As the Washington Post recently noted, the Affordable Care Act has not ended the deplorable story of medical bills accounting for more than half of all personal bankruptcies in the U.S.

Even many of those now paying for health insurance either through their employer or as individuals, or who will be required to buy insurance under the ACA, choose not to use it because of the high co-insurance, deductibles, co-pays, and all the add ins that get thrown in by the hospitals, such as professional fees, facility fees, pathology fees, anesthesia fees, and so on.
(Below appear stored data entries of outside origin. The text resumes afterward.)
(* ===== verification/Nats.v ===== *)
(** * The NATS job queue

    Models the job queue of [internal/transport/nats/nats.go] and
    [run_identity.go].  Jobs are messages of one JetStream stream, delivered by
    a durable consumer per runner kind; a key-value bucket records, per run, the
    reply subject and the generation (JetStream's delivery count) of the delivery
    in flight, and another the canceled runs.  Every method is a [prog]: the
    commands it sends, between which other control planes act.

    JetStream itself is the classes [KeyValue] and [JetStream]: what the code
    asks of it, with the documented behaviour as their laws. *)

From Stdlib Require Import Ascii.
From S2P Require Import Prelude Transport RedisQueue Programs.
Local Open Scope string_scope.
Local Open Scope Z_scope.
Local Open Scope go_scope.

(** ** Run ids *)

Definition run_id_char (c : ascii) : bool :=
  let n := nat_of_ascii c in
  ((97 <=? n) && (n <=? 122) || (65 <=? n) && (n <=? 90) || (48 <=? n) && (n <=? 57)
   || (n =? 45) || (n =? 95) || (n =? 47) || (n =? 61) || (n =? 46))%nat.

(** The loop over the bytes; [prev] is [id[i-1]]. *)
Fixpoint id_bytes_ok (prev : option ascii) (id : string) : bool :=
  match id with
  | EmptyString => true
  | String c id =>
      if Ascii.eqb c "." && bool_decide (prev = Some "."%char) then false
      else if run_id_char c then id_bytes_ok (Some c) id else false
  end.

Definition last_byte (id : string) : option ascii := String.get (String.length id - 1) id.

(** [true]: no error. *)
Definition validateRunID (id : string) : bool :=
  match String.get 0 id with
  | None => false
  | Some c0 =>
      if Ascii.eqb c0 "." || bool_decide (last_byte id = Some "."%char) then false
      else id_bytes_ok None id
  end.

(** ** JetStream *)

Class KeyValue (V : Type) := {
  kv : Type;
  kv_Get : kv → string → option (V * Z);         (* value and revision *)
  kv_Put : kv → string → V → kv;
  kv_Update : kv → string → V → Z → option kv;   (* None: wrong last revision *)
  kv_Delete : kv → string → Z → option kv;       (* with [LastRevision] *)
  kv_Keys : kv → list string;
  kv_expire : kv → string → kv                   (* the bucket's TTL ends for a key *)
}.
Arguments kv V {_}.

Class KeyValueOk (V : Type) `{KeyValue V} := {
  kv_put_get s k v k' :
    fst <$> kv_Get (kv_Put s k v) k' = if decide (k = k') then Some v else fst <$> kv_Get s k';
  kv_update_hit s k v0 v rev : kv_Get s k = Some (v0, rev) → is_Some (kv_Update s k v rev);
  kv_update_get s k v rev s' k' :
    kv_Update s k v rev = Some s' →
    fst <$> kv_Get s' k' = if decide (k = k') then Some v else fst <$> kv_Get s k';
  kv_update_miss s k v0 v rev rev' : kv_Get s k = Some (v0, rev) → rev ≠ rev' → kv_Update s k v rev' = None;
  kv_delete_hit s k v0 rev : kv_Get s k = Some (v0, rev) → is_Some (kv_Delete s k rev);
  kv_delete_get s k rev s' k' :
    kv_Delete s k rev = Some s' → kv_Get s' k' = if decide (k = k') then None else kv_Get s k';
  kv_delete_miss s k v0 rev rev' : kv_Get s k = Some (v0, rev) → rev ≠ rev' → kv_Delete s k rev' = None;
  kv_keys_get s k : k ∈ kv_Keys s ↔ is_Some (kv_Get s k);
  kv_expire_get s k k' : kv_Get (kv_expire s k) k' = if decide (k = k') then None else kv_Get s k'
}.

(** What is published to a reply subject. *)
Inductive signal := SigAck | SigNak | SigWpi | SigTerm | SigNakDelay.

Section nats.
Context {WR : Wire}.

Record delivery := mkDelivery {
  d_seq : Z;            (* stream sequence *)
  d_reply : string;
  d_data : payload;
  d_num : option Z      (* NumDelivered; None: no readable metadata *)
}.

Class JetStream := {
  js : Type;
  js_msg : js → Z → option (string * payload);    (* stored messages: subject and data *)
  js_last : js → Z;                               (* the last sequence used *)
  js_seq : string → option Z;                     (* the sequence a reply subject names *)
  js_CreateConsumer : js → string → string → option js;
  js_Publish : js → string → payload → js * Z;
  js_Fetch : js → string → option (js * delivery);
  js_post : js → string → signal → js;
  js_pending : js → list (string * Z);            (* NumPending of every consumer *)
  js_ackwait : js → js                            (* the ack timer of a delivery ends *)
}.

(** Which signals may remove the message. *)
Definition settles (g : signal) : bool :=
  match g with SigAck | SigTerm => true | _ => false end.

Class JetStreamOk `{JetStream} := {
  js_bound s n m : js_msg s n = Some m → n ≤ js_last s;
  js_create_ok s name f s' :
    js_CreateConsumer s name f = Some s' → (∀ n, js_msg s' n = js_msg s n) ∧ js_last s' = js_last s;
  js_publish_ok s subj p s' n :
    js_Publish s subj p = (s', n) →
    js_last s < n ∧ js_last s' = n ∧ ∀ m, js_msg s' m = if decide (n = m) then Some (subj, p) else js_msg s m;
  js_fetch_ok s name s' d :
    js_Fetch s name = Some (s', d) →
    (∀ n, js_msg s' n = js_msg s n) ∧ js_last s' = js_last s ∧
    (∃ subj, js_msg s (d_seq d) = Some (subj, d_data d)) ∧ js_seq (d_reply d) = Some (d_seq d) ∧
    (∀ n, d_num d = Some n → 1 ≤ n);
  js_ackwait_ok s : (∀ n, js_msg (js_ackwait s) n = js_msg s n) ∧ js_last (js_ackwait s) = js_last s;
  (** A signal reaches at most the message its reply subject names. *)
  js_post_ok s rep g :
    js_last (js_post s rep g) = js_last s ∧
    ∀ n, js_msg (js_post s rep g) n = js_msg s n ∨
         settles g = true ∧ js_seq rep = Some n ∧ js_msg (js_post s rep g) n = None
}.

(** ** Commands *)

Record inflightEntry := mkEntry {
  Reply : string;
  EGeneration : Z;
  TouchedAtUnixMilli : Z;
  Job : option payload     (* None: an empty raw message *)
}.

(** A stored value: [None] when its bytes are not an entry. *)
Definition entry_value : Type := option inflightEntry.

Inductive kv_error := ErrKeyNotFound | ErrKv.

Inductive fetched := FetchErr | FetchNone | FetchMsg (d : delivery).

Inductive ncmd :=
| GetInflight (k : string)
| PutInflight (k : string) (e : inflightEntry)
| UpdateInflight (k : string) (e : inflightEntry) (rev : Z)
| DeleteInflight (k : string) (rev : Z)
| KeysInflight
| GetCanceled (k : string)
| PutCanceled (k : string)
| CreateConsumer (name filter : string)
| PublishJob (subject : string) (p : payload)
| Fetch (consumer : string)
| Post (rep : string) (g : signal)
| ConsumerPending.

(** A [bool] answer is whether the error is nil. *)
#[export] Instance nats_commands : Commands ncmd := λ c,
  match c with
  | GetInflight _ => res kv_error (entry_value * Z)
  | KeysInflight => res go_error (list string)
  | Fetch _ => fetched
  | ConsumerPending => res go_error (list (string * Z))
  | _ => bool
  end.

Context `{JetStream} `{!KeyValue entry_value} `{!KeyValue unit}.

(** The service, with two history variables: every job published, and every
    delivery with its generation. *)
Record Nats := mkNats {
  jobs : js;
  inflight : kv entry_value;
  canceled : kv unit;
  h_log : gmap Z payload;
  h_delivered : list (Z * Z)
}.

Definition set_inflight (m : kv entry_value) (s : Nats) : Nats :=
  mkNats (jobs s) m (canceled s) (h_log s) (h_delivered s).
Definition set_jobs (j : js) (s : Nats) : Nats :=
  mkNats j (inflight s) (canceled s) (h_log s) (h_delivered s).

(** A command that changes the service and reports success. *)
Definition write_cmd (o : reply) (f : Nats → option Nats) (s : Nats) : Nats * bool :=
  match f s with
  | None => (s, false)
  | Some s' => match o with RFine => (s', true) | RLost => (s', false) | RDown => (s, false) end
  end.

Definition publish_job (subject : string) (p : payload) (s : Nats) : Nats :=
  let (j, n) := js_Publish (jobs s) subject p in
  mkNats j (inflight s) (canceled s) (<[n := p]> (h_log s)) (h_delivered s).

Definition fetch_job (consumer : string) (s : Nats) : option (Nats * delivery) :=
  match js_Fetch (jobs s) consumer with
  | None => None
  | Some (j, d) =>
      Some (mkNats j (inflight s) (canceled s) (h_log s)
              (match d_num d with Some g => (d_seq d, g) :: h_delivered s | None => h_delivered s end), d)
  end.

Definition exec_nats (o : reply) (c : ncmd) (s : Nats) : Nats * answer c :=
  match c return Nats * answer c with
  | GetInflight k =>
      (s, match o with
          | RFine => match kv_Get (inflight s) k with Some vr => Ok vr | None => Err ErrKeyNotFound end
          | _ => Err ErrKv
          end)
  | PutInflight k e => write_cmd o (λ s, Some (set_inflight (kv_Put (inflight s) k (Some e)) s)) s
  | UpdateInflight k e rev =>
      write_cmd o (λ s, (λ m, set_inflight m s) <$> kv_Update (inflight s) k (Some e) rev) s
  | DeleteInflight k rev => write_cmd o (λ s, (λ m, set_inflight m s) <$> kv_Delete (inflight s) k rev) s
  | KeysInflight => (s, match o with RFine => Ok (kv_Keys (inflight s)) | _ => Err ErrBackend end)
  | GetCanceled k => (s, match o with RFine => bool_decide (is_Some (kv_Get (canceled s) k)) | _ => false end)
  | PutCanceled k =>
      write_cmd o (λ s, Some (mkNats (jobs s) (inflight s) (kv_Put (canceled s) k tt) (h_log s) (h_delivered s))) s
  | CreateConsumer name f => write_cmd o (λ s, (λ j, set_jobs j s) <$> js_CreateConsumer (jobs s) name f) s
  | PublishJob subject p => write_cmd o (λ s, Some (publish_job subject p s)) s
  | Fetch consumer =>
      match fetch_job consumer s with
      | None => (s, match o with RFine => FetchNone | _ => FetchErr end)
      | Some (s', d) =>
          match o with RFine => (s', FetchMsg d) | RLost => (s', FetchErr) | RDown => (s, FetchErr) end
      end
  | Post rep g => write_cmd o (λ s, Some (set_jobs (js_post (jobs s) rep g) s)) s
  | ConsumerPending => (s, match o with RFine => Ok (js_pending (jobs s)) | _ => Err ErrBackend end)
  end.

#[export] Instance nats_server : Server ncmd Nats := {| fate := reply; fine := RFine; exec := exec_nats |}.

(** ** The methods *)

Local Notation "x <~ c ;; k" := (@Do ncmd nats_commands _ c (λ x, k))
  (at level 100, c at next level, right associativity, only parsing).

Definition jobSubject (runnerKind : string) : string := "rk.jobs." ++ runnerKind.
A 2011 Commonwealth Fund study found that the U.S. stands out among high income countries with as many 42 percent of Americans skipping doctors' visits, recommended care, or not filling prescriptions due to cost.

Consequently, people end up in emergency rooms for medical problems that should have been resolved earlier at far less cost and pain. It is also why two recent reports disclosed that the U.S. has the lowest life expectancies and the highest first day infant death rate among major industrial countries.

It's long past time to fix this nightmare, and sadly the ACA won't meet that test. At a minimum we need to crack down on price gouging by all the corporations that control our health, with real penalties for lack of compliance.

But a longer vision is needed. Replace our profit focused health care system with one based on patient need and quality care as all those other countries with national or single payer systems that surpass us in access, quality, and cost, have long figured out.